━━━ Exercise material

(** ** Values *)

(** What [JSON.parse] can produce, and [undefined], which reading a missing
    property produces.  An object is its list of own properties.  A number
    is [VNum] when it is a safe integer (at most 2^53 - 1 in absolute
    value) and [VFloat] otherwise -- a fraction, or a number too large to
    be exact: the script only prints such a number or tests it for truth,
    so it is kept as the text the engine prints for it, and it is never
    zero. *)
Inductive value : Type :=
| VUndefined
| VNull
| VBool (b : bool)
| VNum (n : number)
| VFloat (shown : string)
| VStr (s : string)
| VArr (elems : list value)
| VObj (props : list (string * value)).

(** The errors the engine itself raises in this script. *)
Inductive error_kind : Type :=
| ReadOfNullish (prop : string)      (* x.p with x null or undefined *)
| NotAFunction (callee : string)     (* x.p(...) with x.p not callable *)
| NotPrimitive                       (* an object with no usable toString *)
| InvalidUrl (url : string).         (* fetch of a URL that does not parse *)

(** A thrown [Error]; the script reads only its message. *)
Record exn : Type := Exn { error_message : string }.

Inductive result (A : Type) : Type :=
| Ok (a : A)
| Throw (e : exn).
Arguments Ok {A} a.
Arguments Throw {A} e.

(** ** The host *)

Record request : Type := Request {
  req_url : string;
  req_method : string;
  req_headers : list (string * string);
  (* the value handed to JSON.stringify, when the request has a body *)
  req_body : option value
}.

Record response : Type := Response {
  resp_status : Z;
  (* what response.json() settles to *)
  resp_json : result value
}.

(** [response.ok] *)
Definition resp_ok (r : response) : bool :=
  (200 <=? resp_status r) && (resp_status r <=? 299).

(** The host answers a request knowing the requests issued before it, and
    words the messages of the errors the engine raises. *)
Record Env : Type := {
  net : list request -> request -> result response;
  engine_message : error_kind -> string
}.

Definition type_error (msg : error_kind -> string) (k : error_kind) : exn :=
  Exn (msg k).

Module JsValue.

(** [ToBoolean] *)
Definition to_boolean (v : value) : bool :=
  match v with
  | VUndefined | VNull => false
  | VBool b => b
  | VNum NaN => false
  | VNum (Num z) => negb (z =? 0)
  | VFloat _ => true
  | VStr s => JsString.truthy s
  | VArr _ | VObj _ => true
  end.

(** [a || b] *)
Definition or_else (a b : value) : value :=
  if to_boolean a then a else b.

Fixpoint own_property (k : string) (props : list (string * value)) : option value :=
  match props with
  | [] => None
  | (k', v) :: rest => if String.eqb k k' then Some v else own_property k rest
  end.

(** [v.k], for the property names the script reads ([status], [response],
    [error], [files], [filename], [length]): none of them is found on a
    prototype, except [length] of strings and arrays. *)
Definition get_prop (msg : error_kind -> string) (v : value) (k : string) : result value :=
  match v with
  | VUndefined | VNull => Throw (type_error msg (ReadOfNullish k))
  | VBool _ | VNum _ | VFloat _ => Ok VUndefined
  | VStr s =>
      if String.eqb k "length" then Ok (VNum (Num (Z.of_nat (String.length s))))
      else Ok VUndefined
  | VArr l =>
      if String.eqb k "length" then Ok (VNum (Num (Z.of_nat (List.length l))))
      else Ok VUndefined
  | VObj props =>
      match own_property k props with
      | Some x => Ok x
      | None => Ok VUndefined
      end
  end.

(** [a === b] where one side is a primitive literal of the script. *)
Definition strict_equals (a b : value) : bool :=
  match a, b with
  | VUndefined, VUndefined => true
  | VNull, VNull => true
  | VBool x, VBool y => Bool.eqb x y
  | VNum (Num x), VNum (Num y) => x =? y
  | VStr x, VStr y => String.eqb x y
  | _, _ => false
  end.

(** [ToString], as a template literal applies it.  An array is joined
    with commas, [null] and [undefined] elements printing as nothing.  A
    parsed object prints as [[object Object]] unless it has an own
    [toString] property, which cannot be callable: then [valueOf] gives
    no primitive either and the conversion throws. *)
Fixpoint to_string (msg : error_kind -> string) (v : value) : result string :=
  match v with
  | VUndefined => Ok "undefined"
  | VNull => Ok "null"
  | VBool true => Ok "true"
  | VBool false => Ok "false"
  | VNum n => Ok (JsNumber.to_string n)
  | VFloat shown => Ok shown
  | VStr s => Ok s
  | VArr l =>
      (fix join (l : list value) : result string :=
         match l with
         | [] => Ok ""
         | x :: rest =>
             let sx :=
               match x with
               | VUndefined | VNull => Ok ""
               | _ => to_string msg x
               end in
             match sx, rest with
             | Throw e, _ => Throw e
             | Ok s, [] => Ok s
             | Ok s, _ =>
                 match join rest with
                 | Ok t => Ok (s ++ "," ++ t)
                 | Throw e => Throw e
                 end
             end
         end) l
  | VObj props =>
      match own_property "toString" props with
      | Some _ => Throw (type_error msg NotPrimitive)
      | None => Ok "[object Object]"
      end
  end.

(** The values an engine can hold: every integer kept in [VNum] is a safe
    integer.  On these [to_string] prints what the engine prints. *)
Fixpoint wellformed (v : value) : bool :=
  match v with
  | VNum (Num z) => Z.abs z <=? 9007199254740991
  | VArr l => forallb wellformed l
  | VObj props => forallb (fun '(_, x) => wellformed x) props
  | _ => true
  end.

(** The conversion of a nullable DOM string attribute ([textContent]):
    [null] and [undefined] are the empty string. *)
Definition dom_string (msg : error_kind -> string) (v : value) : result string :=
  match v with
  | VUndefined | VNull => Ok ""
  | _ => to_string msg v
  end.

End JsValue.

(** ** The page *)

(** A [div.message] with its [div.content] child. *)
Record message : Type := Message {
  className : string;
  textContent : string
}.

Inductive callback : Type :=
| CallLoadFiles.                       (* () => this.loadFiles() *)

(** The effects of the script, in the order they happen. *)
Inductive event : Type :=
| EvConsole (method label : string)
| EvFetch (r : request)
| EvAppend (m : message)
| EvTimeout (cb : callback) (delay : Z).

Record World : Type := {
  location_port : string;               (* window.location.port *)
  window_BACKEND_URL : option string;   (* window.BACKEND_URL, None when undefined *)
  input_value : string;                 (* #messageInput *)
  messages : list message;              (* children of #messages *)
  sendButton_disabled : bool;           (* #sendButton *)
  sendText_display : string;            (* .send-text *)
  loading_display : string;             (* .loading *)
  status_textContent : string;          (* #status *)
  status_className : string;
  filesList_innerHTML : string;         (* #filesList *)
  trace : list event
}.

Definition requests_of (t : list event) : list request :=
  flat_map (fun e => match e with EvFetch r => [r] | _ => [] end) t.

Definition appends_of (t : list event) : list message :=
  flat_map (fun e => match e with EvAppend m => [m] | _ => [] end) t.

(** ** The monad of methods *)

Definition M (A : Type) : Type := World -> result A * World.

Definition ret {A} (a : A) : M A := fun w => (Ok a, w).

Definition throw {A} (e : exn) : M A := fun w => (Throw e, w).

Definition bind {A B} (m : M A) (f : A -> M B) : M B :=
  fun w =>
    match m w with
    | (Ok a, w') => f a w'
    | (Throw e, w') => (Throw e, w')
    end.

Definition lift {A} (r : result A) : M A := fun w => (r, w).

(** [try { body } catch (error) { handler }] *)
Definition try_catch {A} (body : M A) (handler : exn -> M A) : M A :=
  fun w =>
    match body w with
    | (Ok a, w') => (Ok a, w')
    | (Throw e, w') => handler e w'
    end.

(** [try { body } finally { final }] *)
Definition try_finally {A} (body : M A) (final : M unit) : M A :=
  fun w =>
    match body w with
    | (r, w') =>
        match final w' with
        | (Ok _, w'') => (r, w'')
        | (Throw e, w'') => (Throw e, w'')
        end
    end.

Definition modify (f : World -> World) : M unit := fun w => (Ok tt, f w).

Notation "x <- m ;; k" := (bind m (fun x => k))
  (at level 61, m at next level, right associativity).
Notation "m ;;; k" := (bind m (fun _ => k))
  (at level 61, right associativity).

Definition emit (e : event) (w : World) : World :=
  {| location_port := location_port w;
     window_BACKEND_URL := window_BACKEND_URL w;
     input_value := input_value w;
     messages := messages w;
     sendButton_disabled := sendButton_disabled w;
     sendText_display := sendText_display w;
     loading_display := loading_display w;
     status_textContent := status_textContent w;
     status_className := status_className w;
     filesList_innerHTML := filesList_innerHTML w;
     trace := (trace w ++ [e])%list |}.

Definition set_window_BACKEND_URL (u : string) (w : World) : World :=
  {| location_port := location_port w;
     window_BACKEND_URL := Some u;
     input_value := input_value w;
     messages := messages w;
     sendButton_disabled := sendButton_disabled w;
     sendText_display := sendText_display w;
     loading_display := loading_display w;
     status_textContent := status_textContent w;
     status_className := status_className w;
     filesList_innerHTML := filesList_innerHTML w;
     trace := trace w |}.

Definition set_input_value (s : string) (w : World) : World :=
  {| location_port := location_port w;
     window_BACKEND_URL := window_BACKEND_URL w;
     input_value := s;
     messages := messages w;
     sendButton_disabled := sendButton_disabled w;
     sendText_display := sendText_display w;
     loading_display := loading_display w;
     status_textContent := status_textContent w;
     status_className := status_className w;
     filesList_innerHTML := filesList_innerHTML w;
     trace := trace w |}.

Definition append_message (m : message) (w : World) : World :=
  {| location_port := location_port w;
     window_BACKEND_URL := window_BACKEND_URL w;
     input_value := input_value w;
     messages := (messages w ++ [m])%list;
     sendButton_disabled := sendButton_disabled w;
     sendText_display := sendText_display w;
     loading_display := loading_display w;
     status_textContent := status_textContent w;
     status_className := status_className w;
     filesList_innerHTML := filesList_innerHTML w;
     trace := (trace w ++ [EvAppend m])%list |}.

━━━━━━
━━━ Exercise material

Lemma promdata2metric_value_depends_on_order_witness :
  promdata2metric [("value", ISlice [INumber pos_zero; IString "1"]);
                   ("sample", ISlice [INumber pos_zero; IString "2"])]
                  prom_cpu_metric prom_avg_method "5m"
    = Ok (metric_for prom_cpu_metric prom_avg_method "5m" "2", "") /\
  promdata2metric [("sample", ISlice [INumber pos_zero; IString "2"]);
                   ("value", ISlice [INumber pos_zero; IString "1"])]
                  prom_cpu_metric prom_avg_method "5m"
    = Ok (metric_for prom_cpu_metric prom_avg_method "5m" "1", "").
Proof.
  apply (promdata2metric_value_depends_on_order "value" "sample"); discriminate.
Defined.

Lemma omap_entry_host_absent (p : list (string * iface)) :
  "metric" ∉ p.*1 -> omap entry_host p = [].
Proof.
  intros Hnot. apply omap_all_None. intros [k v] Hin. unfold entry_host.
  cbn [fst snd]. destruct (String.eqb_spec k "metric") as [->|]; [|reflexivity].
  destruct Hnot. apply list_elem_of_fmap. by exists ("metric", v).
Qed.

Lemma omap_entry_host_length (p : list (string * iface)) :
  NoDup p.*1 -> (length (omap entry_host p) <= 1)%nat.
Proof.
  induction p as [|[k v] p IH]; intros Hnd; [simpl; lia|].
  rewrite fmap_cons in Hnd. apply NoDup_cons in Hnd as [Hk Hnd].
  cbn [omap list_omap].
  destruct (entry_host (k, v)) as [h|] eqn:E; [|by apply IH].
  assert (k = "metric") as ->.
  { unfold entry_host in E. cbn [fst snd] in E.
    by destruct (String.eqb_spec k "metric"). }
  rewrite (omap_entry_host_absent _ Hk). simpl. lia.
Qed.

━━━━━━

Work instructions: Please return every line of the records that contains the word "bind".

Exercise solution:
Definition bind {A B} (m : M A) (f : A -> M B) : M B :=
Notation "x <- m ;; k" := (bind m (fun x => k))
Notation "m ;;; k" := (bind m (fun _ => k))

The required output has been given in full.